DIRECTIONS
Filter the listing down to the lines containing the word "From".

++++++

(** * HARMORYC episodic-memory questionnaire: a model of [app.py]

    The trial builder, the session state machine, the response evaluator and
    the telemetry serialisation of [ExperimentApp], embedded as Rocq
    functions over explicit state, with the properties of the specification
    stated about them.

    Conventions of the embedding:
    - a Python dict used as a struct (room, object, trial, choice) is a
      record whose [.get] fields are [option]s;
    - a task dict is its scalar fields plus a payload tagged by its ["kind"];
    - a response record is an association list (keys in insertion order),
      because which keys it holds depends on the task;
    - [time.perf_counter()] readings are rationals, the k-th reading being
      [perf_counter k];
    - [random.Random] is an abstract state with [_randbelow]. *)

From Stdlib Require Import List String Ascii Bool Arith ZArith QArith Lia.
From Stdlib Require Import Permutation DecimalString Decimal.
Import ListNotations.

Open Scope string_scope.
Open Scope list_scope.

(** ** Python built-ins *)

(** [str(n)] for a non-negative integer. *)
Definition str_nat (n : nat) : string := NilZero.string_of_uint (Nat.to_uint n).

(** [str(x)] inside an f-string, for [x] a string or [None]. *)
Definition str_opt (o : option string) : string :=
  match o with Some s => s | None => "None" end.

(** Truthiness of an optional string: [None] and the empty string are falsy. *)
Definition truthy (o : option string) : bool :=
  match o with Some s => negb (s =? "") | None => false end.

(** [a == b] between two values that are each a string or [None]. *)
Definition opt_str_eqb (a b : option string) : bool :=
  match a, b with
  | Some x, Some y => x =? y
  | None, None => true
  | _, _ => false
  end.

(** [xs == ys] on lists of such values. *)
Fixpoint ids_eqb (xs ys : list (option string)) : bool :=
  match xs, ys with
  | [], [] => true
  | x :: xs', y :: ys' => opt_str_eqb x y && ids_eqb xs' ys'
  | _, _ => false
  end.

(** [max(a, b)] and [min(a, b)] on floats: the second argument is returned
    only when it is strictly greater (smaller). *)
Definition py_max (a b : Q) : Q := if Qle_bool b a then a else b.
Definition py_min (a b : Q) : Q := if Qle_bool a b then a else b.

(** [int(x)] on a float: truncation toward zero. *)
Definition py_int (q : Q) : Z := Z.quot (Qnum q) (Zpos (Qden q)).

(** [float(n)] on an int. *)
Definition py_float (z : Z) : Q := inject_Z z.

(** [q[i:i]], the position a slice index denotes in a list of length [len]. *)
Definition slice_pos (i : Z) (len : nat) : nat :=
  if (i <? 0)%Z then Z.to_nat (Z.max 0 (Z.of_nat len + i))
  else Nat.min (Z.to_nat i) len.

(** [q[i:i] = xs] *)
Definition slice_insert {A} (q : list A) (i : Z) (xs : list A) : list A :=
  let p := slice_pos i (List.length q) in firstn p q ++ xs ++ skipn p q.

(** [x[i] = v], for [i] in range. *)
Fixpoint list_update {A} (l : list A) (i : nat) (v : A) : list A :=
  match l, i with
  | [], _ => []
  | _ :: t, O => v :: t
  | h :: t, S i' => h :: list_update t i' v
  end.

(** [x[i], x[j] = x[j], x[i]] *)
Definition swap {A} (l : list A) (i j : nat) : list A :=
  match nth_error l i, nth_error l j with
  | Some a, Some b => list_update (list_update l i b) j a
  | _, _ => l
  end.

(** ** The runtime the program runs on

    What the Python standard library supplies: the Mersenne-Twister source
    behind [random.Random(seed)] and the module-level [random], the two
    clocks, and [int(str)]. *)
Record Runtime := {
  rng : Type;
  (** [random.Random(seed)] *)
  Random : string -> rng;
  (** [Random._randbelow(n)], with the state after the draw *)
  randbelow : nat -> rng -> nat * rng;
  randbelow_lt : forall n g, (fst (randbelow (S n) g) < S n)%nat;
  (** the k-th reading of [time.perf_counter()], in seconds *)
  perf_counter : nat -> Q;
  (** the k-th reading of [now_iso()] *)
  now_iso : nat -> string;
  (** [int(s)]; [None] when it raises *)
  int_of_str : string -> option Z
}.

Section Shuffle.
Context (RT : Runtime) {A : Type}.

(** [for i in reversed(range(1, i + 1)): j = randbelow(i + 1); swap] *)
Fixpoint shuffle_down (i : nat) (x : list A) (g : rng RT) : list A * rng RT :=
  match i with
  | O => (x, g)
  | S i' =>
      let (j, g') := randbelow RT (S i) g in
      shuffle_down i' (swap x i j) g'
  end.

(** [rand.shuffle(x)]: the shuffled list and the state of the source. *)
Definition shuffle (x : list A) (g : rng RT) : list A * rng RT :=
  shuffle_down (List.length x - 1) x g.

End Shuffle.
Arguments shuffle_down RT {A} i x g.
Arguments shuffle RT {A} x g.

(** ** Constants of [app.py] *)

Definition RANDOM_MODE : string := "fixed".
Definition RANDOM_SEED : string := "HARMORYC_V2".
Definition ROOM_GRID_ORDER : list string :=
  ["room8"; "room5"; "room3"; "room7"; "room4"; "room6"; "room10"; "room9";
   "room2"; "room1"].
Definition STEP1_DURATION_MS : Z := 10000.
Definition STEP2_DURATION_MS : Z := 20000.
Definition STEP3_DURATION_MS : Z := 10000.
Definition STEP4_DURATION_MS : Z := 10000.
Definition RAPPEL_IMMEDIAT_DURATION_MS : Z := 10000.
Definition INTER_DELAY_MS : Z := 3000.

(** ** The asset catalog ([self.data], as [_load_v2_assets] builds it) *)

Record room := mkRoom {
  rm_id : option string;
  rm_name : option string;
  rm_image : option string;
  rm_timing : option string
}.

Record obj := mkObj {
  obj_id : option string;
  obj_name : option string;
  obj_image : option string;
  is_familiar : bool;
  room_id : option string;
  obj_timing : option string
}.

Record trial := mkTrial {
  tr_id : option string;
  tr_image : option string;
  tr_is_correct : bool
}.

(** One entry of the [iib_positions] table. *)
Record positions := mkPositions {
  good : option string;
  bad : option string;
  alt_bad : option string
}.

Record catalog := mkCatalog {
  cat_experiment_name : string;
  rooms : list room;
  familiar_objects : list obj;
  new_objects : list obj;
  rappel_immediat_trials : list trial;
  step5_trials : list trial;
  iib_positions : list (string * positions)
}.

(** The empty dict [self.data] starts as. *)
Definition empty_catalog : catalog := mkCatalog "MemoireEpisodique" [] [] [] [] [] [].

(** ** Tasks *)

(** One image choice of a spatial-position task. *)
Record choice := mkChoice {
  ch_id : string;
  ch_image : option string;
  ch_is_correct : bool
}.

(** The kind of a task with the keys that kind carries. *)
Inductive payload :=
| Step1 (object : obj)
| Step2Where (object : obj) (grid : list room)
| Step2Spatial (object : obj) (choices : list choice)
| Step3Daynight (rm : room)
| Step4Order (rm : room) (correct_order : option nat)
| Step5 (image : option string) (is_correct : bool)
| RappelImmediat (image : option string) (is_correct : bool).

Record task := mkTask {
  task_id : option string;
  stage : string;
  body : payload;
  duration_ms : Z
}.

(** [task.get("kind")] *)
Definition kind (t : task) : string :=
  match body t with
  | Step1 _ => "step1"
  | Step2Where _ _ => "step2_where"
  | Step2Spatial _ _ => "step2_spatial"
  | Step3Daynight _ => "step3_daynight"
  | Step4Order _ _ => "step4_order"
  | Step5 _ _ => "step5"
  | RappelImmediat _ _ => "rappel_immediat"
  end.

++++++

SOLUTION FOR THIS PROBLEM
From Stdlib Require Import List String Ascii Bool Arith ZArith QArith Lia.
From Stdlib Require Import Permutation DecimalString Decimal.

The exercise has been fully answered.